Habe vorhin ein Video über Generalfeldmarschall von Manstein, die Generale Heusinger und Speidel und die ersten Jahre der Bundeswehr gesehen*. Nicht das Video macht mir Probleme, es war erstaunlicherweise sehr sachlich und informativ, Probleme machen mir die Kommentare.
Liebe Deutsche, Geschichte wird IMMER und NUR von den Siegern geschrieben. Das war seit der ersten kriegerischen Auseinandersetzung und seit Beginn der Geschichtsschreibung so. (Das gleiche gilt übrigens auch für die bei Gelegenheit immer wieder unvermeidlich zitierte "Siegerjustiz".)
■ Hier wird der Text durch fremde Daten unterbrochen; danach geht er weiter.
(** X1: [InstanceInfoStore(instance, registered_items)] always returns.
    It builds one new object that holds the instance and the registry it
    was given, the empty registry when none or an empty one was given;
    [instance] and the registry are read back from it; no other object is
    touched; and the store is frozen: every later assignment to it raises
    [RuntimeError] and changes nothing.  A store without registered items
    evaluates to the empty dictionary. *)
Theorem InstanceInfoStore_is_frozen_once_built (mark_safe : value → value)
    (instance : loc) (registered_items : option registry) (w : world) :
  ∃ store w1,
    InstanceInfoStore_new instance registered_items w = (Ok store, w1)
    ∧ heap w !! store = None
    ∧ heap w1 !! store = Some (instance_store instance (default [] registered_items))
    ∧ (∀ l, l ≠ store → heap w1 !! l = heap w !! l)
    ∧ InstanceInfoStore_instance store w1 = (Ok instance, w1)
    ∧ InstanceInfoStore_iteritems store w1 = (Ok (default [] registered_items), w1)
    ∧ (∀ name a, setattr_stmt store name a w1 = (Raise RuntimeError, w1))
    ∧ (default [] registered_items = [] →
       InstanceInfoStore_evaluate mark_safe store w1 = (Ok ∅, w1)).
Proof.
  pose proof (InstanceInfoStore_new_eq instance (default [] registered_items) w) as Hnew.
  rewrite <- InstanceInfoStore_new_default in Hnew.
  set (reg := default [] registered_items) in *.
  set (store := fresh (dom (heap w))) in *.
  set (w1 := with_obj store (instance_store instance reg) w) in *.
  assert (Hstore : heap w1 !! store = Some (instance_store instance reg))
    by apply lookup_insert_eq.
  assert (Hiter : InstanceInfoStore_iteritems store w1 = (Ok reg, w1)).
  { unfold InstanceInfoStore_iteritems.
    rewrite (bind_Ok _ _ w1 (FAttr (ARegistry reg)) w1); [done|].
    apply (getattr_normal _ _ _ _ _ Hstore). apply instance_store_lookup; [done|].
    rewrite InstanceInfoStore_lookup_private; [done|].
    apply elem_of_cons. right. apply elem_of_cons. by left. }
  exists store, w1. split; [done|]. split; [apply fresh_heap_None|]. split; [done|].
  split; [intros l Hl; unfold w1; cbn; by rewrite lookup_insert_ne|].
  split; [|split; [done|split]].
  - unfold InstanceInfoStore_instance.
    rewrite (bind_Ok _ _ w1 (FAttr (ARef instance)) w1); [done|].
    apply (getattr_normal _ _ _ _ _ Hstore). apply instance_store_lookup; [done|].
    rewrite InstanceInfoStore_lookup_private; [done|]. apply elem_of_cons. by left.
  - intros name a.
    by apply (InstanceInfoStore_setattr_frozen _ _ _ _ (instance_store instance reg)
                (AVal (VBool true))).
  - intros Hempty. unfold InstanceInfoStore_evaluate.
    rewrite (bind_Ok _ _ _ _ _ Hiter). by rewrite Hempty.
Qed.

Lemma frozen_subclass_lookup_frozen name base dct o :
  o_class o = FrozenMeta_class name base dct →
  ∃ x, normal_lookup o "_frozen" = Some x.
Proof.
  intros Hc. unfold normal_lookup. rewrite Hc.
  assert (Hf : class_lookup (FrozenMeta_class name base dct) "_frozen" = Some (CBool false)).
  { unfold FrozenMeta_class, FrozenMeta___init__, class_setattr. cbn.
    by rewrite lookup_insert_eq. }
  rewrite Hf. destruct (o_dict o !! "_frozen"); eauto.
Qed.

Lemma frozen_subclass_setattr name name' base dct dct' w self o attr_name a :
  heap w !! self = Some o →
  o_class o = FrozenMeta_class name (Some (FrozenMeta_class name' base dct')) dct →
  setattr_stmt self attr_name a w = (Raise RuntimeError, w).
Proof.
  intros Ho Hc. unfold setattr_stmt.
  rewrite (bind_Ok _ _ w o w) by by apply get_obj_Some.
  rewrite Hc.
  rewrite (FrozenMeta_new_installs_setattr name (Some (FrozenMeta_class name' base dct')) dct).
  destruct (frozen_subclass_lookup_frozen _ _ _ _ Hc) as (x & Hx).
  apply (FrozenMeta_setattr_recursion _ _ _ _ _ o x); [done|done|].
  rewrite Hc. exact (FrozenMeta_new_installs_setattr name' base dct').
Qed.

(** X2: a class built by [FrozenMeta] whose base was built by [FrozenMeta]
    too cannot assign any attribute to its instances, frozen or not:
    [super(self.__class__, self).__setattr__] finds the frozen setter
    again, and the recursion ends in [RuntimeError] with nothing changed.
    So calling such a class with the [__init__] of [InstanceInfoStore]
    raises [RuntimeError] at the first assignment and leaves only the new,
    empty object behind. *)
Theorem frozen_subclass_rejects_every_assignment (name name' : string)
    (base : option pyclass) (dct dct' : gmap string cattr) :
  (∀ w self o attr_name a,
     heap w !! self = Some o →
     o_class o = FrozenMeta_class name (Some (FrozenMeta_class name' base dct')) dct →
     setattr_stmt self attr_name a w = (Raise RuntimeError, w))
  ∧ (∀ w instance registered_items,
       ∃ self w1,
         FrozenMeta___call__
           (FrozenMeta_class name (Some (FrozenMeta_class name' base dct')) dct)
           (λ self, InstanceInfoStore___init__ self instance registered_items) w
         = (Raise RuntimeError, w1)
         ∧ heap w !! self = None
         ∧ heap w1 !! self
           = Some {| o_class := FrozenMeta_class name
                                  (Some (FrozenMeta_class name' base dct')) dct;
                     o_dict := ∅; o_items := ∅ |}
         ∧ ∀ l, l ≠ self → heap w1 !! l = heap w !! l).
Proof.
  split; [intros; by eapply frozen_subclass_setattr|].
  intros w instance registered_items.
  set (cls := FrozenMeta_class name (Some (FrozenMeta_class name' base dct')) dct).
  set (self := fresh (dom (heap w))).
  set (o0 := {| o_class := cls; o_dict := ∅; o_items := ∅ |}).
  set (w1 := with_obj self o0 w).
  assert (Ho0 : heap w1 !! self = Some o0) by apply lookup_insert_eq.
  exists self, w1. split; [|split; [apply fresh_heap_None|split; [done|]]].
  - unfold FrozenMeta___call__, type___call__.
    apply bind_Raise. rewrite (bind_Ok _ _ w self w1) by done.
    apply bind_Raise. unfold InstanceInfoStore___init__. apply bind_Raise.
    by apply (frozen_subclass_setattr name name' base dct dct' w1 self o0).
  - intros l Hl. unfold w1; cbn. by rewrite lookup_insert_ne.
Qed.

(** ** [ConcatableDict.copy] and sums of three *)

Lemma ConcatableDict_copy_eq w self o :
  heap w !! self = Some o →
  ConcatableDict_copy self w
  = (Ok (fresh (dom (heap w))),
     with_obj (fresh (dom (heap w)))
       {| o_class := ConcatableDict; o_dict := ∅; o_items := o_items o |} w).
Proof.
  intros Ho. set (new := fresh (dom (heap w))).
  unfold ConcatableDict_copy, as_mapping.
  rewrite (bind_Ok _ _ w (VDict (o_items o)) w).
  2:{ by rewrite (bind_Ok _ _ w o w) by by apply get_obj_Some. }
  unfold ConcatableDict_new, type___call__, alloc, dict___init__, dict_update,
    bind, get_obj, put_obj, lift, ret, with_obj; cbn.
  fold new.
  rewrite !lookup_insert_eq. cbn.
  rewrite !lookup_insert_eq. cbn.
  rewrite !insert_insert_eq.
  rewrite kmap_KStr_empty.
  by rewrite (left_id_L ∅ (∪)), (right_id_L ∅ (∪)).
Qed.

(** X3: [d.copy()] returns a new [ConcatableDict], whatever the class of
    [d], with the entries of [d] and no instance attribute; no object that
    existed is touched; and the two are independent afterwards: updating
    the copy leaves [d] as it was, updating [d] leaves the copy as it was. *)
Theorem ConcatableDict_copy_is_independent (w : world) (self : loc) (o : obj) :
  heap w !! self = Some o →
  ∃ new w1,
    ConcatableDict_copy self w = (Ok new, w1)
    ∧ heap w !! new = None
    ∧ heap w1 !! new
      = Some {| o_class := ConcatableDict; o_dict := ∅; o_items := o_items o |}
    ∧ (∀ l, l ≠ new → heap w1 !! l = heap w !! l)
    ∧ (∀ v w2, dict_update new v w1 = (Ok tt, w2) → heap w2 !! self = Some o)
    ∧ (∀ v w2, dict_update self v w1 = (Ok tt, w2) →
         heap w2 !! new
         = Some {| o_class := ConcatableDict; o_dict := ∅; o_items := o_items o |}).
Proof.
  intros Ho. set (new := fresh (dom (heap w))).
  assert (Hnew : heap w !! new = None) by apply fresh_heap_None.
  assert (Hne : self ≠ new) by (intros ->; congruence).
  eexists new, _. split; [by apply ConcatableDict_copy_eq|].
  set (on := {| o_class := ConcatableDict; o_dict := ∅; o_items := o_items o |}).
  set (w1 := with_obj new on w).
  assert (Hn1 : heap w1 !! new = Some on) by apply lookup_insert_eq.
  assert (Hs1 : heap w1 !! self = Some o).
  { unfold w1; cbn. by rewrite lookup_insert_ne. }
  split; [done|]. split; [done|].
  split; [intros l Hl; unfold w1; cbn; by rewrite lookup_insert_ne|]. split.
  - intros v w2. rewrite (dict_update_eq _ _ _ on Hn1).
    destruct (update_items (o_items on) v); [|done]. intros [= <-]. cbn.
    by rewrite lookup_insert_ne.
  - intros v w2. rewrite (dict_update_eq _ _ _ o Hs1).
    destruct (update_items (o_items o) v); [|done]. intros [= <-]. cbn.
    by rewrite lookup_insert_ne.
Qed.

Lemma py_add_eq w left right lo ro :
  heap w !! left = Some lo →
  heap w !! right = Some ro →
  class_lookup (o_class lo) "__add__" = Some (CMethod ConcatableDict___add___m)
  ∨ (class_lookup (o_class lo) "__add__" = None
     ∧ class_lookup (o_class ro) "__radd__" = Some (CMethod ConcatableDict___radd___m)) →
  py_add left right w
  = (Ok (fresh (dom (heap w))),
     with_obj (fresh (dom (heap w)))
       {| o_class := ConcatableDict; o_dict := ∅; o_items := o_items ro ∪ o_items lo |} w).
Proof.
  intros Hl Hr Hcls.
  pose proof (join_dicts_spec w left right lo ro Hl Hr) as Hjoin. cbn zeta in Hjoin.
  unfold py_add.
  rewrite (bind_Ok _ _ w lo w) by by apply get_obj_Some.
  rewrite (bind_Ok _ _ w ro w) by by apply get_obj_Some.
  destruct Hcls as [-> | [-> ->]]; exact Hjoin.
Qed.

(** X4: [+] is associative on the entries: [(a + b) + c] and [a + (b + c)]
    are both new [ConcatableDict] objects with the same entries, those of
    [a] updated with those of [b], then with those of [c]. *)
Theorem ConcatableDict_add_is_associative (w : world) (a b c : loc) (oa ob oc : obj) :
  heap w !! a = Some oa →
  heap w !! b = Some ob →
  heap w !! c = Some oc →
  class_lookup (o_class oa) "__add__" = Some (CMethod ConcatableDict___add___m) →
  class_lookup (o_class ob) "__add__" = Some (CMethod ConcatableDict___add___m)
  ∨ (class_lookup (o_class ob) "__add__" = None
     ∧ class_lookup (o_class oc) "__radd__" = Some (CMethod ConcatableDict___radd___m)) →
  ∃ ab w1 abc w2 bc w3 abc' w4 o,
    py_add a b w = (Ok ab, w1)
    ∧ py_add ab c w1 = (Ok abc, w2)
    ∧ py_add b c w = (Ok bc, w3)
    ∧ py_add a bc w3 = (Ok abc', w4)
    ∧ heap w2 !! abc = Some o
    ∧ heap w4 !! abc' = Some o
    ∧ o_class o = ConcatableDict
    ∧ o_items o = o_items oc ∪ (o_items ob ∪ o_items oa).
Proof.
  intros Ha Hb Hc Hcla Hclb.
  set (ab := fresh (dom (heap w))).
  assert (Hfresh : heap w !! ab = None) by apply fresh_heap_None.
  set (oab := {| o_class := ConcatableDict; o_dict := ∅; o_items := o_items ob ∪ o_items oa |}).
  set (obc := {| o_class := ConcatableDict; o_dict := ∅; o_items := o_items oc ∪ o_items ob |}).
  set (w1 := with_obj ab oab w).
  set (w3 := with_obj ab obc w).
  assert (Hab1 : heap w1 !! ab = Some oab) by apply lookup_insert_eq.
  assert (Hc1 : heap w1 !! c = Some oc).
  { unfold w1; cbn. rewrite lookup_insert_ne; [done|]. intros <-. congruence. }
  assert (Hbc3 : heap w3 !! ab = Some obc) by apply lookup_insert_eq.
  assert (Ha3 : heap w3 !! a = Some oa).
  { unfold w3; cbn. rewrite lookup_insert_ne; [done|]. intros <-. congruence. }
  eexists ab, w1, _, _, ab, w3, _, _, _.
  split; [apply py_add_eq; [done|done|by left]|].
  split; [apply (py_add_eq w1 ab c oab oc); [done|done|by left]|].
  split; [by apply py_add_eq|].
  split; [apply (py_add_eq w3 a ab oa obc); [done|done|by left]|].
  split; [apply lookup_insert_eq|].
  split.
  { cbn. rewrite lookup_insert_eq. do 2 f_equal. by rewrite (assoc_L (∪)). }
  done.
Qed.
Selbstverständlich regt mich auch die gottverfluchte deutsche Geschichtsvergessenheit auf (es wäre denen, scheint's, lieber gewesen, wenn der Krieg anders ausgegangen wäre, schließlich sind wir in Deutschland), aber das ist es nicht einmal. Nein, WAS mich so aufregt, ist, dass jeder dieser intellektuellen Dorftrampel meint, er habe mit seiner Erkenntnis von der "Siegergeschichtsschreibung" der Welt etwas völlig Neues, vorher noch nie Dagewesenes, mitgeteilt. Diese Dunning-Kruger-Arroganz bringt mich noch um den Verstand!
Solche Beobachtungen lassen in mir die periodisch wiederkehrende nostalgische Phantasie aufkommen, dass Deutschland nach dem Krieg besser in ein Agrarland umgewandelt worden wäre oder gleich zwischen Polen und Frankreich hätte aufgeteilt werden sollen.
Wäre dann Ruhe gewesen? Ich bezweifle es.
Liebe Deutsche, lernt endlich, dass es scheiße ist, einen Krieg zu verlieren, zumal wenn man ihn angefangen hat, es wäre gut für meine Nerven. Danke!
*Auf Wunsch gebe ich gerne das Link zu dem Video weiter.